━━━━━ DATA SHOWN
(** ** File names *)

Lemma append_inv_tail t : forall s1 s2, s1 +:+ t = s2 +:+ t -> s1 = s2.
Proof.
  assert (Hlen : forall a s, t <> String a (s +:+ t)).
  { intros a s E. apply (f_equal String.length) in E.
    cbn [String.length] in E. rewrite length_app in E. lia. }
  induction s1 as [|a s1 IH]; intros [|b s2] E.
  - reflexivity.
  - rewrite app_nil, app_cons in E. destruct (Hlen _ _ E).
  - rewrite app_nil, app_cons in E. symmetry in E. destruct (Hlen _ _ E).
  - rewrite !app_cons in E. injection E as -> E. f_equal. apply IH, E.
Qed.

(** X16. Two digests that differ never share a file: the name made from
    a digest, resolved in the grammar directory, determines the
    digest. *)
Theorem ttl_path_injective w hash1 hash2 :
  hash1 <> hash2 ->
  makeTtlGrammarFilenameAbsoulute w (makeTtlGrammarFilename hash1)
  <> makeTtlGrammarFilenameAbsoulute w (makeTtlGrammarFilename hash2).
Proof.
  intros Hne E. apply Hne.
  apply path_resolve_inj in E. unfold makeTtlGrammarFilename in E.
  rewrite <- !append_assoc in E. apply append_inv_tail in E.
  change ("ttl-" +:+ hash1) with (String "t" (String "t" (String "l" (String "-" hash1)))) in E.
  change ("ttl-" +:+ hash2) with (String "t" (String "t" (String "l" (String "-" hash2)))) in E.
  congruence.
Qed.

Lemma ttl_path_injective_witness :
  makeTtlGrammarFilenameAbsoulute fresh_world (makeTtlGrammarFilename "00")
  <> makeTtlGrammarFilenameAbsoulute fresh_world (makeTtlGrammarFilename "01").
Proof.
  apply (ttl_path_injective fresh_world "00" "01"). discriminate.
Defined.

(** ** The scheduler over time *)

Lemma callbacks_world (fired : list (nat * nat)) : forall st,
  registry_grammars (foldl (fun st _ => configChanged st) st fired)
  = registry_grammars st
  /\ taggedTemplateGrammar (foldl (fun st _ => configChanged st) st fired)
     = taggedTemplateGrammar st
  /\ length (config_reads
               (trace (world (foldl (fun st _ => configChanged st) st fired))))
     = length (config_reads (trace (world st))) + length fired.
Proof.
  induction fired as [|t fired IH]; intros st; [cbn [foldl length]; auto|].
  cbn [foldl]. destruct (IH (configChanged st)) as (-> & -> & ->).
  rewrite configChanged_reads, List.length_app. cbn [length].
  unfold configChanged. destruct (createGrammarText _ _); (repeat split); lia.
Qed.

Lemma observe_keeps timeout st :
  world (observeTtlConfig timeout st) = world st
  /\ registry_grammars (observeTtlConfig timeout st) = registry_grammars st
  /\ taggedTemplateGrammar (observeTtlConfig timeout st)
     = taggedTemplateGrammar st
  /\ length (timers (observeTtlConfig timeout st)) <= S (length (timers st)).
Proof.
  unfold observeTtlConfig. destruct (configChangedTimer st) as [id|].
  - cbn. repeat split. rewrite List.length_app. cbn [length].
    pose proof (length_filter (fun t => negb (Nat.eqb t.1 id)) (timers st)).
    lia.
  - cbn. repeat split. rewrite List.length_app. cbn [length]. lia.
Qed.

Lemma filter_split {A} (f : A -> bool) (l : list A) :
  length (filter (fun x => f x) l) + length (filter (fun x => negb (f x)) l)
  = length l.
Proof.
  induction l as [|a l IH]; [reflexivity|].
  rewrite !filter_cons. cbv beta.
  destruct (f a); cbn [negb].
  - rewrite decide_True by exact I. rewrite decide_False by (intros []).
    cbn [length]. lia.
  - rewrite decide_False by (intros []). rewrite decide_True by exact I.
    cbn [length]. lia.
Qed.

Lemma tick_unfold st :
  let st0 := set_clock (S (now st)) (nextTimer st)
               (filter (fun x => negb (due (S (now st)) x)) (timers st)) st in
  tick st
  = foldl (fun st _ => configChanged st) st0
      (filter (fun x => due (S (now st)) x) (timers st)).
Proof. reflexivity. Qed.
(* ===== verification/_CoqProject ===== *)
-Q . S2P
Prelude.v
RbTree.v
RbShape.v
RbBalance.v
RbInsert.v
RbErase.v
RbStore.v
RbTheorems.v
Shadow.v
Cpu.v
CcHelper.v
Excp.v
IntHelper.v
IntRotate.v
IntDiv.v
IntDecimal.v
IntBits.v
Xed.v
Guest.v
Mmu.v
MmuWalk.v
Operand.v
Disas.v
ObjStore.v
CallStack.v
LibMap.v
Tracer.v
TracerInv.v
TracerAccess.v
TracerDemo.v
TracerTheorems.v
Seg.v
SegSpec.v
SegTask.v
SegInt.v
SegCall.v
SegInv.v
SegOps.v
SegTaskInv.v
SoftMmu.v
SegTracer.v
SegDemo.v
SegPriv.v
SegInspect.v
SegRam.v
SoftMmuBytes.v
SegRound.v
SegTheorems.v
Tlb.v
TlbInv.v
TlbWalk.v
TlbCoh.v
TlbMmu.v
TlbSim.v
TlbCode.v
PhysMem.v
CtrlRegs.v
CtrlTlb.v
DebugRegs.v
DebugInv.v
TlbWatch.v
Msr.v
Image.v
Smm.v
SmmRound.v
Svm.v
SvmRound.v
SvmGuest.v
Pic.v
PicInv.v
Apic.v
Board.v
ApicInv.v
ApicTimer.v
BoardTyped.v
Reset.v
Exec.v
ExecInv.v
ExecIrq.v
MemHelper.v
━━━━━━━━━━
━━━━━ DATA SHOWN
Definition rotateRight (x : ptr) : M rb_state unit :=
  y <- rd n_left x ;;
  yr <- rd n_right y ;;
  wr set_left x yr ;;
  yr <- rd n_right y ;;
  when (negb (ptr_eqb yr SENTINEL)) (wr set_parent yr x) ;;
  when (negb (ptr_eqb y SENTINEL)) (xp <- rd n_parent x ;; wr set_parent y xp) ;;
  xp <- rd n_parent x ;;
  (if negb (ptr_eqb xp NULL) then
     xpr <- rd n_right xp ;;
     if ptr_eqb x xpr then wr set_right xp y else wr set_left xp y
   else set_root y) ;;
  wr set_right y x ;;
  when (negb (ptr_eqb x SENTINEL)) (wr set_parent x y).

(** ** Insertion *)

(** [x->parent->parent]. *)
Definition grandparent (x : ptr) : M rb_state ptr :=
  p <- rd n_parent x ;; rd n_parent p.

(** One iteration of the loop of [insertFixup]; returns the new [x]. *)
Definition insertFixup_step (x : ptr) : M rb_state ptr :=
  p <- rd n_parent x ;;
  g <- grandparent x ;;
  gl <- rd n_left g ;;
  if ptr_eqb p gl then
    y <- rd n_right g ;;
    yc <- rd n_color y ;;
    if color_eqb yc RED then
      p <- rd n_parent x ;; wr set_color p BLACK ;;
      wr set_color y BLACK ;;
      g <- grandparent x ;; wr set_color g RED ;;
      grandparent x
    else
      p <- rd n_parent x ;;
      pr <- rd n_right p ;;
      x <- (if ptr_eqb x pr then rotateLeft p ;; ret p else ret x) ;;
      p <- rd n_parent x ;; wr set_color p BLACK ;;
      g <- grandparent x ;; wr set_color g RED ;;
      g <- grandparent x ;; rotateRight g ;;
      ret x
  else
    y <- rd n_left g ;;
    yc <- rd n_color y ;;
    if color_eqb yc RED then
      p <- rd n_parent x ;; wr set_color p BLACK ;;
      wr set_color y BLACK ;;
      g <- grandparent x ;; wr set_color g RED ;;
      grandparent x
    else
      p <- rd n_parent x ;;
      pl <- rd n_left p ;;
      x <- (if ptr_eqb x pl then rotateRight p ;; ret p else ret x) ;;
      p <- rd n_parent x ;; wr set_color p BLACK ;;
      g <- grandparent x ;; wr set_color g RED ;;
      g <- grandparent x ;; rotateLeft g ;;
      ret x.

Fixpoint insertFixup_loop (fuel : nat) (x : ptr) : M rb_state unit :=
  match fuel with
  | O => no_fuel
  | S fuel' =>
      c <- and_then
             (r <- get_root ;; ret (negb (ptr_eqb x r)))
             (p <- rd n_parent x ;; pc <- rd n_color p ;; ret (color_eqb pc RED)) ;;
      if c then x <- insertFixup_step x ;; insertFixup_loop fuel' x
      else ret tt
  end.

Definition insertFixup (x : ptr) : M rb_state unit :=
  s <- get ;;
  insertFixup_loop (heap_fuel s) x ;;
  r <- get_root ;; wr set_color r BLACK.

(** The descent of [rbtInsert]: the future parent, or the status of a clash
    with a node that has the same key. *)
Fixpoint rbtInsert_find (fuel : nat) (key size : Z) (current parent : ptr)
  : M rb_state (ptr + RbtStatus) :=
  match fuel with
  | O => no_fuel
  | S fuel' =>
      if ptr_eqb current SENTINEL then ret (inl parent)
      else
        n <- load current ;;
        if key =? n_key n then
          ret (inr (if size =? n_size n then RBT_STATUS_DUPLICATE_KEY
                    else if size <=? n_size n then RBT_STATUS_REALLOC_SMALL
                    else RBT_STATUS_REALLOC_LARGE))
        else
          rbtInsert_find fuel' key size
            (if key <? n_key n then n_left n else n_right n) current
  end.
━━━━━━━━━━
EXERCISE REQUIREMENTS =
In the listing above, how many lines hold the string "apply"? Only the number is to be reported.

SOLUTION FOR THIS TASK =
6